**TASK TO CARRY OUT**: Beneath this line is the data. Output exactly the lines from the line with "Module Binary32." to the line with "Definition of_Z (z", both ends included, and nothing more.

**DATA EXCERPTS**:
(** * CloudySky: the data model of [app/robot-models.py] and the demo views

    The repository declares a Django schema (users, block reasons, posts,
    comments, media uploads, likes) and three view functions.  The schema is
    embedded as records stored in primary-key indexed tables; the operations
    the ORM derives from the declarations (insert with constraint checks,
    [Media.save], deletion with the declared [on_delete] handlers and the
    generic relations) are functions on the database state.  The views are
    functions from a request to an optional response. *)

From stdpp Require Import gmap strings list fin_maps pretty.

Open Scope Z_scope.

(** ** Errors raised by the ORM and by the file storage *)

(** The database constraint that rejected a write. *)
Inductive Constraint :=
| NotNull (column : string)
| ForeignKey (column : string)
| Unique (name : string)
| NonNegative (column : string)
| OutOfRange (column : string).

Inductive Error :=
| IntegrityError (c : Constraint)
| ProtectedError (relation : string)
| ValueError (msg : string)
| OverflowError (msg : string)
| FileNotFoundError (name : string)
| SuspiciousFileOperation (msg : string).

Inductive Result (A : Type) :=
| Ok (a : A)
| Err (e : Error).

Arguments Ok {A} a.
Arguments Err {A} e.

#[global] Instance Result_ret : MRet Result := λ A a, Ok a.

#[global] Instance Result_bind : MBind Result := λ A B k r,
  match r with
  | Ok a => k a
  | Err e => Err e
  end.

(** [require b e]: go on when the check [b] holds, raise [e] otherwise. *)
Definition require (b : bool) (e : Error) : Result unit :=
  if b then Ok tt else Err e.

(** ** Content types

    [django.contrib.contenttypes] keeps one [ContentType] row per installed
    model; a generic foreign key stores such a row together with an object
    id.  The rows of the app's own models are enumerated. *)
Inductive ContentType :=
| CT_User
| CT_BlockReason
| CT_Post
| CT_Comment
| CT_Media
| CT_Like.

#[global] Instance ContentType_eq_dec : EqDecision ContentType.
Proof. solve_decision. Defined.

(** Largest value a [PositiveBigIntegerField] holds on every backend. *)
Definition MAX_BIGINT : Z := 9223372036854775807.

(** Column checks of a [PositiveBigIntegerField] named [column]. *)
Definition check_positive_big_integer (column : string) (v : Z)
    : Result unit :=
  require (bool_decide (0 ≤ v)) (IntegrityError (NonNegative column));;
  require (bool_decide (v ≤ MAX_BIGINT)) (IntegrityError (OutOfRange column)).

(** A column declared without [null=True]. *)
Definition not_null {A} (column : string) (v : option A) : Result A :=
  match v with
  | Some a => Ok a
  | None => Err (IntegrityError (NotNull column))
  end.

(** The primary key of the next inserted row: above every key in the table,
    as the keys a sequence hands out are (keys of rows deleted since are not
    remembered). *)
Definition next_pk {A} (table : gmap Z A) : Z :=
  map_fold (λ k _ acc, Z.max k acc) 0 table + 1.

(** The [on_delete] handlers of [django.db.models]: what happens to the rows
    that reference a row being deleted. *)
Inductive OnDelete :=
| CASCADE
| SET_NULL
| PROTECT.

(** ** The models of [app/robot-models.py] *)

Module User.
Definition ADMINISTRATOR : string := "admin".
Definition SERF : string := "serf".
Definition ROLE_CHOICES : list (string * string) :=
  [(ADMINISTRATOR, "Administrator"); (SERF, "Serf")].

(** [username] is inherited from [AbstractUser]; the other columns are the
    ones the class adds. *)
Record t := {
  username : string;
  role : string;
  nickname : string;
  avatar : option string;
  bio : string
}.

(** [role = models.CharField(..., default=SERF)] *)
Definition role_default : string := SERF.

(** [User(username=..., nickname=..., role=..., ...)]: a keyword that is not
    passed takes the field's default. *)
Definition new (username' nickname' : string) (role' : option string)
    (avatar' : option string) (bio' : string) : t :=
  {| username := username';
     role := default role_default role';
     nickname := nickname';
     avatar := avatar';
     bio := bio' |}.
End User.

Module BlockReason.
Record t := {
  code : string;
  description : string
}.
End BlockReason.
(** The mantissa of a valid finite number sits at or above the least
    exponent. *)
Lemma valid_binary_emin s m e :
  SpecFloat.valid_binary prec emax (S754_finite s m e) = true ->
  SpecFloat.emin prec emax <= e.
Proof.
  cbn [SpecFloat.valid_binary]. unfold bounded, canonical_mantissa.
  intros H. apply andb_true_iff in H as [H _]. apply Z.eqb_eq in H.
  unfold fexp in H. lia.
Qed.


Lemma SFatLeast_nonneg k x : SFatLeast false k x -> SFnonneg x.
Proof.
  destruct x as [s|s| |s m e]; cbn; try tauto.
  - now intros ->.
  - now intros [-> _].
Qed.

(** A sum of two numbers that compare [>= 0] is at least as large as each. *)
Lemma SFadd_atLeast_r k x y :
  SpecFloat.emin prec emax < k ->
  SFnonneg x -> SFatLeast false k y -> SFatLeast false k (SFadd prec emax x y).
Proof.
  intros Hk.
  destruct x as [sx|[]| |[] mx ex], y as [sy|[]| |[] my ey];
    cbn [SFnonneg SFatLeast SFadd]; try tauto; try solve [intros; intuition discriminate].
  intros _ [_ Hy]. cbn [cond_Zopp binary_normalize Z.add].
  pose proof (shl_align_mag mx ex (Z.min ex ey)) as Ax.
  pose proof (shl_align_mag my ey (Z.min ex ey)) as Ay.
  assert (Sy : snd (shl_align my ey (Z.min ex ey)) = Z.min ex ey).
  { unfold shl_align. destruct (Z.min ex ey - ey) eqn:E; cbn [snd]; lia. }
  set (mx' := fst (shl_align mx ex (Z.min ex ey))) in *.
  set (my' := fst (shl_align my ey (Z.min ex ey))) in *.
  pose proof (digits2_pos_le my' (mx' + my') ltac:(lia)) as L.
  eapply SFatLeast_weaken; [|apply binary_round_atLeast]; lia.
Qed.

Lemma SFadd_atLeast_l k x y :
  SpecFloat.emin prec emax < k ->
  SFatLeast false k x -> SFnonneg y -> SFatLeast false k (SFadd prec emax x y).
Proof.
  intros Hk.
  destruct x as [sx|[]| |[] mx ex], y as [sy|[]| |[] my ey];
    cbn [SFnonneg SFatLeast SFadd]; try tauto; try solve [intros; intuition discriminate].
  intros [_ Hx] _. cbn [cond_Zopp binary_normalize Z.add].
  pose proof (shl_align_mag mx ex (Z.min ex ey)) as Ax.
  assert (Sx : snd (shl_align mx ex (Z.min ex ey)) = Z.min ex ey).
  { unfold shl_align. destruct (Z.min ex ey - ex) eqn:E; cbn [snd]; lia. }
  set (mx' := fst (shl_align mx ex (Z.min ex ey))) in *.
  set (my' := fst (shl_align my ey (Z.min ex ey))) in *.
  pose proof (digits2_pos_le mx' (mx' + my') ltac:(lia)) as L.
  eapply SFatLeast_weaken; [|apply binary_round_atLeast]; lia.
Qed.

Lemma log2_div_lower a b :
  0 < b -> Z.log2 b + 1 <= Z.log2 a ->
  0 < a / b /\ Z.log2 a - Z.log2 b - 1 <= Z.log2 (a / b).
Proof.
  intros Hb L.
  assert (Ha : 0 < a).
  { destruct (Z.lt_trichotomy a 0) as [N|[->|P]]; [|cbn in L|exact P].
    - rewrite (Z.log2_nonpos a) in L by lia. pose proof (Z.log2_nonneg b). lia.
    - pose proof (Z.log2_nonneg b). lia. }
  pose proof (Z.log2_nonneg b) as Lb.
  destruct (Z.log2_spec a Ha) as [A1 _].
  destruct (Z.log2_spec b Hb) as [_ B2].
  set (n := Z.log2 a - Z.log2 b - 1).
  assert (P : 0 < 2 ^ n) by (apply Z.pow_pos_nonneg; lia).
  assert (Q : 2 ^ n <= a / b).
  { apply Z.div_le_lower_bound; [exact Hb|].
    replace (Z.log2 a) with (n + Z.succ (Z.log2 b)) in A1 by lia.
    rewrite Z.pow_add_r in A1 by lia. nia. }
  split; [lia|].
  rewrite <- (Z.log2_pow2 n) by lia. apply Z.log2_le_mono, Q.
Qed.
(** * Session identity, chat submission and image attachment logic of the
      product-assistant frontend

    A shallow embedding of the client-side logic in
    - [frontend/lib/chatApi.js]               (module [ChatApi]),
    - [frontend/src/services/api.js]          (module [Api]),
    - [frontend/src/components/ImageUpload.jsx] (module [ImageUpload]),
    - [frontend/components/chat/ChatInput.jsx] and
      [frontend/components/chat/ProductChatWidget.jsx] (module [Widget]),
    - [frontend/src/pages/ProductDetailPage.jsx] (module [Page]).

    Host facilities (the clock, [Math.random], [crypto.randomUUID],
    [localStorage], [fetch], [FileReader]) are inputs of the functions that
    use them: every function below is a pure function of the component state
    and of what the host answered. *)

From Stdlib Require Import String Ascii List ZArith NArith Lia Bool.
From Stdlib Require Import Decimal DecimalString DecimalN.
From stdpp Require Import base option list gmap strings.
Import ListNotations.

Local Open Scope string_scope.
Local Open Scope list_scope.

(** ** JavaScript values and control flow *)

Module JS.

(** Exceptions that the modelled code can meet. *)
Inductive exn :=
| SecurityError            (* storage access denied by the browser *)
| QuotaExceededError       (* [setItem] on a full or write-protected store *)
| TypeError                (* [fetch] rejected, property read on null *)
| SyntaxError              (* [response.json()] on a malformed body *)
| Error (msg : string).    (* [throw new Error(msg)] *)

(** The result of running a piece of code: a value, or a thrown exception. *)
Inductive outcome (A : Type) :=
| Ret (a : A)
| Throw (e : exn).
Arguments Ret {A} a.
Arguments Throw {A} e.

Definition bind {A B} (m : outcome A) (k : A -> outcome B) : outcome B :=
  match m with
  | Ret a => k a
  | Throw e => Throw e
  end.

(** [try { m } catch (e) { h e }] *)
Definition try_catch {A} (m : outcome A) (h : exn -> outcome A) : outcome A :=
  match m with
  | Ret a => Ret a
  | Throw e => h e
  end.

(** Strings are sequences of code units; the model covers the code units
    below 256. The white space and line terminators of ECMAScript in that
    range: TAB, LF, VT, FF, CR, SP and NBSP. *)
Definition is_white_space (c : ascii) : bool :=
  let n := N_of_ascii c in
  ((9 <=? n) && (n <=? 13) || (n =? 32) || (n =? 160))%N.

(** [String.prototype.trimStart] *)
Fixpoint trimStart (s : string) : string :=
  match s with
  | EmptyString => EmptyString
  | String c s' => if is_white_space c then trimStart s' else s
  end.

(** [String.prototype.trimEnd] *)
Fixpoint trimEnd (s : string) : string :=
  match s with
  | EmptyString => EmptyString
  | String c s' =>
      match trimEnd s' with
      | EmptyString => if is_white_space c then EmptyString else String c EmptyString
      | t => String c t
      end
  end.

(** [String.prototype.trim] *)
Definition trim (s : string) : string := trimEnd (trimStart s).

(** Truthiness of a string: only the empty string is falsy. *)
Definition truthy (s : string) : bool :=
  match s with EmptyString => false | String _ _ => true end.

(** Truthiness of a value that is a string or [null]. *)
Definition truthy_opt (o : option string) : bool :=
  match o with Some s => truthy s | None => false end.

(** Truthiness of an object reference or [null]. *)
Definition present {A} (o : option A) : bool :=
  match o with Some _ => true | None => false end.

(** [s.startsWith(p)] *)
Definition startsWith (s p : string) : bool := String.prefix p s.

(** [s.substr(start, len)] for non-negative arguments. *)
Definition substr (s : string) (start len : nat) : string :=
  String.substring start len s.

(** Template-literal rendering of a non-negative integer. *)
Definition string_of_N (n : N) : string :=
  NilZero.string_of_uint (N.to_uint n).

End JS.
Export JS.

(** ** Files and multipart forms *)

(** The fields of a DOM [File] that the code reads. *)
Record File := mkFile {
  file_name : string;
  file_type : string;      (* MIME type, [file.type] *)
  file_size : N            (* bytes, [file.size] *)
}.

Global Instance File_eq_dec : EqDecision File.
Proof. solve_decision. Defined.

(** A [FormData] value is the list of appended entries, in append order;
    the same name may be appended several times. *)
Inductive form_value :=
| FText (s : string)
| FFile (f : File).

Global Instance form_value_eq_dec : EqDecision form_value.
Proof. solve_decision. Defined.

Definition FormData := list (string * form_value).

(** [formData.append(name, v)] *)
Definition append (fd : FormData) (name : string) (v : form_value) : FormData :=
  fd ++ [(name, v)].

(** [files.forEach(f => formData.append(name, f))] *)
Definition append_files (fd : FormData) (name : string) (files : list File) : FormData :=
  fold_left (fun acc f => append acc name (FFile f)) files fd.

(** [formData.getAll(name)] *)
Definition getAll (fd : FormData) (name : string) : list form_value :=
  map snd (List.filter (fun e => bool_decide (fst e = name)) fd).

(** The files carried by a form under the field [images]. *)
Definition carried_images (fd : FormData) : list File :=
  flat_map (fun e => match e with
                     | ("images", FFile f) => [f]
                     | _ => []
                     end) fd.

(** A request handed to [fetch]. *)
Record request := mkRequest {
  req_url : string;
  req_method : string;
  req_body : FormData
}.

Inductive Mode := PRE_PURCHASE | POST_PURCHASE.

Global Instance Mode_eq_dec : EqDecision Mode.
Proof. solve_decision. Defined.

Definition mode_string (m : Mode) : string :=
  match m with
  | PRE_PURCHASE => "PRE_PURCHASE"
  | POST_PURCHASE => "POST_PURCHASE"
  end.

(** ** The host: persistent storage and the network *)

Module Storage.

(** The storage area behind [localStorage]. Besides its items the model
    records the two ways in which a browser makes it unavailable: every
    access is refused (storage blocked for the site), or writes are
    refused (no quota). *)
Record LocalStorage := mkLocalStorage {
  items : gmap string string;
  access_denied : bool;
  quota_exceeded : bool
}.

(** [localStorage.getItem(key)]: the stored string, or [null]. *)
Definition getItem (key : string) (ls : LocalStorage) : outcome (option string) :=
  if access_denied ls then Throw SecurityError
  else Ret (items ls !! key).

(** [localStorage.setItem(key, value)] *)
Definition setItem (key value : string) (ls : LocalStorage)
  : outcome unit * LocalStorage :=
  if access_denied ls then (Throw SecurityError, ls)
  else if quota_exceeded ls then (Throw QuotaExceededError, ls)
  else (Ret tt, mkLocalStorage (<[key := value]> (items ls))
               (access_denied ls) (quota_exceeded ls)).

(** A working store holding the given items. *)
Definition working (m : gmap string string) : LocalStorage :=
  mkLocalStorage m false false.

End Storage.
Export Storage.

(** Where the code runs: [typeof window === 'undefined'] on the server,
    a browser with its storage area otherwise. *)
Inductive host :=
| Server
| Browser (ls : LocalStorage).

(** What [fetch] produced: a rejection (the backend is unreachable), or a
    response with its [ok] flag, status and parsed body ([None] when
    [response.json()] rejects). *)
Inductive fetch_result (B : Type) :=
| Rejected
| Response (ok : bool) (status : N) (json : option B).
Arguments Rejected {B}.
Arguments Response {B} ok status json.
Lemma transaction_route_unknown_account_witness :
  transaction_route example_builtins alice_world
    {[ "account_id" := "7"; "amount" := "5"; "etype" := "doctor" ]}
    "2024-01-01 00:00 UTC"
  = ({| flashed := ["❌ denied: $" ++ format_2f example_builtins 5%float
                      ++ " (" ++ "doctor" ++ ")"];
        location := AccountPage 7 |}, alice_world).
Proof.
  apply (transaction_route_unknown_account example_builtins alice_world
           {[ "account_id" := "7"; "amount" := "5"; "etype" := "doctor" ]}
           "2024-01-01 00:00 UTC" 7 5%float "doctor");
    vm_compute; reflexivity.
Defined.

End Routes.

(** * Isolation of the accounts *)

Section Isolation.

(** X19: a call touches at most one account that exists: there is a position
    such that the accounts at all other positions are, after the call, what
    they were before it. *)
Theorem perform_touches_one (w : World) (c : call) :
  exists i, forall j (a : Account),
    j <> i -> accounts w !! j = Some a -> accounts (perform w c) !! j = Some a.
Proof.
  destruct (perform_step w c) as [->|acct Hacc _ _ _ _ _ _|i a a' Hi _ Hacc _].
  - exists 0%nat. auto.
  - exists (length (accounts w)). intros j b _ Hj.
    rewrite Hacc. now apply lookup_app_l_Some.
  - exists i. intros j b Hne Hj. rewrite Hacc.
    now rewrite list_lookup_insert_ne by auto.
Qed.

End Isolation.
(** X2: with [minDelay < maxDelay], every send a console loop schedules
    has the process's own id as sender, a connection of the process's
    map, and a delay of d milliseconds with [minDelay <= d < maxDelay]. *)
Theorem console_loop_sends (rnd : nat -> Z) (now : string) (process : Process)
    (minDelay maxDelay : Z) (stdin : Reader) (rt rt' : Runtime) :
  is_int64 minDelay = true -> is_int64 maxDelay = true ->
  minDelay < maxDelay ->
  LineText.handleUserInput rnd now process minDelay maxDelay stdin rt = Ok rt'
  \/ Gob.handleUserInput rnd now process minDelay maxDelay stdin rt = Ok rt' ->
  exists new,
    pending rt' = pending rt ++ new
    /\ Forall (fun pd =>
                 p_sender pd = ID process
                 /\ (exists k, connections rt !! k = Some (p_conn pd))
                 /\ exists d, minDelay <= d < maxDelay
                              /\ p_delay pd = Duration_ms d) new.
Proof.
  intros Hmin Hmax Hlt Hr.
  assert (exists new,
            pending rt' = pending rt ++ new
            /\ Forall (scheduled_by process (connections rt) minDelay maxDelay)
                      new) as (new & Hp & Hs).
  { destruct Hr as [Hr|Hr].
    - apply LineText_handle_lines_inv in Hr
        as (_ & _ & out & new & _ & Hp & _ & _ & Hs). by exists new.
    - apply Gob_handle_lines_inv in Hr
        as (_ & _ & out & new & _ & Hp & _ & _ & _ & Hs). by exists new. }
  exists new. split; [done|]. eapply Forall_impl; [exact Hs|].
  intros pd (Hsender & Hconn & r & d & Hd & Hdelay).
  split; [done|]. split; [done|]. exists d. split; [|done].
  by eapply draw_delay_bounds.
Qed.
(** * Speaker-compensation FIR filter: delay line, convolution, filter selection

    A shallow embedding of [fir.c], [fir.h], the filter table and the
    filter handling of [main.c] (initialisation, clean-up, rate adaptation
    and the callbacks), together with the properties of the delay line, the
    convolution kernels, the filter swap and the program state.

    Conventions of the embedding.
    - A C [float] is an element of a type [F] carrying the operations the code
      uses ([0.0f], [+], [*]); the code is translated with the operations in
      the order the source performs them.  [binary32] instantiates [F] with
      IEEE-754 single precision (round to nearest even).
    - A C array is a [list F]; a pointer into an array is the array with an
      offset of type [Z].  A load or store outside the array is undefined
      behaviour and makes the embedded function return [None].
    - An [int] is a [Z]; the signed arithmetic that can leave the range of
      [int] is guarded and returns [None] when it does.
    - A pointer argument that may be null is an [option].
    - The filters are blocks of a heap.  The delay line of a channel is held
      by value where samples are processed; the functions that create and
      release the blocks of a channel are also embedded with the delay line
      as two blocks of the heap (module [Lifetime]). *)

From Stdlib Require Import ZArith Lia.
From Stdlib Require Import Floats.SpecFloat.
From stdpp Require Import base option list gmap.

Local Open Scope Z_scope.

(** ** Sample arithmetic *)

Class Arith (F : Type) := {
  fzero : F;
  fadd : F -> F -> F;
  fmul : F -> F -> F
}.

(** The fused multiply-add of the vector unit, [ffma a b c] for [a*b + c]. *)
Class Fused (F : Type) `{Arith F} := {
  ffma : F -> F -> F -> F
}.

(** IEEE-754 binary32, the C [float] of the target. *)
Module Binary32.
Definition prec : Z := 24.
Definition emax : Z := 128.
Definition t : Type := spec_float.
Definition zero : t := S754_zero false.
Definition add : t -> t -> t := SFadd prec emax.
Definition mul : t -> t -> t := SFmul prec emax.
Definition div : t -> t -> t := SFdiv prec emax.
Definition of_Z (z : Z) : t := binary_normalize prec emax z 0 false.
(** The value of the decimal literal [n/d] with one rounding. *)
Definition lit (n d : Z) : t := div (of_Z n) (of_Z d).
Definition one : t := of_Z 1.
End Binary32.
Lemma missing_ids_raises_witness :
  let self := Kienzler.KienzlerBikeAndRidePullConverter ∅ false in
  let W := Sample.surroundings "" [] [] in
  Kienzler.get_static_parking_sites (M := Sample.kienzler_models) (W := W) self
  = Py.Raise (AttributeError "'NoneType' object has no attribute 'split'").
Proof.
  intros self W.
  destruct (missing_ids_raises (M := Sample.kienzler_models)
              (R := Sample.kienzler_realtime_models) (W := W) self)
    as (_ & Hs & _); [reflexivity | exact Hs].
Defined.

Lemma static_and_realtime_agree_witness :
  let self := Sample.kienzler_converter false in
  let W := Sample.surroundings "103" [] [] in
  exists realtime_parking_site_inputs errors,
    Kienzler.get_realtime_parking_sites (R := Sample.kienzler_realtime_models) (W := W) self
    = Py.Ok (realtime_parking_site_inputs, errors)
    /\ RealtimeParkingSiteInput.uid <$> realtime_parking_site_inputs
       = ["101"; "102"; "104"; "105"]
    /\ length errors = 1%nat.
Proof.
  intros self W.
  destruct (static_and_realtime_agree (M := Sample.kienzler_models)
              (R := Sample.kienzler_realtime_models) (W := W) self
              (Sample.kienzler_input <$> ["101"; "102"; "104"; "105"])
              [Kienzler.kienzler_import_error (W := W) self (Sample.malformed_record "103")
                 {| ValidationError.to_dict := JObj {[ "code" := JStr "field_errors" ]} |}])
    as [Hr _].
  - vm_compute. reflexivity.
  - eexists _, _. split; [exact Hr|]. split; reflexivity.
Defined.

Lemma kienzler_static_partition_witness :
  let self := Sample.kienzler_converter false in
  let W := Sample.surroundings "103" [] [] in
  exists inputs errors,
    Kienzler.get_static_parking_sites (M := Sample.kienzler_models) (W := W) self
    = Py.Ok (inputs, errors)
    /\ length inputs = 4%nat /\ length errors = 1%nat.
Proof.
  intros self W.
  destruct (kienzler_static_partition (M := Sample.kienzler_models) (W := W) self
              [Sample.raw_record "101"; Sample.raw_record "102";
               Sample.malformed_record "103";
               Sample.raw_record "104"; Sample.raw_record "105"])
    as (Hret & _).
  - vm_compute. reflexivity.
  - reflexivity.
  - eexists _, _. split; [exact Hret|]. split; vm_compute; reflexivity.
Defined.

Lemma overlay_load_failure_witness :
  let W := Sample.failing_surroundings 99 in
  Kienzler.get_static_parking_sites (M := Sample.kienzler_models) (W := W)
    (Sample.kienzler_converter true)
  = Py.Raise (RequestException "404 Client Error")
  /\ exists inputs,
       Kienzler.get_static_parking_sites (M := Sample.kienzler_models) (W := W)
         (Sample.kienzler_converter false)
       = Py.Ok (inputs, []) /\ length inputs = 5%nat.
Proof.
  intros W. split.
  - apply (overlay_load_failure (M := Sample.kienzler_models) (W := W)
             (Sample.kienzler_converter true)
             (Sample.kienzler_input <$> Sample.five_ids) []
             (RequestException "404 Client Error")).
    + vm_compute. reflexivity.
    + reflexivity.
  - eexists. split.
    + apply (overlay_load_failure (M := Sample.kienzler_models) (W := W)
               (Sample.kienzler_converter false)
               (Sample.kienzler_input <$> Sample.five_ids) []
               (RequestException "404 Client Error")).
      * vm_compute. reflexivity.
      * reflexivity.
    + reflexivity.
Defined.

**TASK RESPONSE**:
Module Binary32.
Definition prec : Z := 24.
Definition emax : Z := 128.
Definition t : Type := spec_float.
Definition zero : t := S754_zero false.
Definition add : t -> t -> t := SFadd prec emax.
Definition mul : t -> t -> t := SFmul prec emax.
Definition div : t -> t -> t := SFdiv prec emax.
Definition of_Z (z : Z) : t := binary_normalize prec emax z 0 false.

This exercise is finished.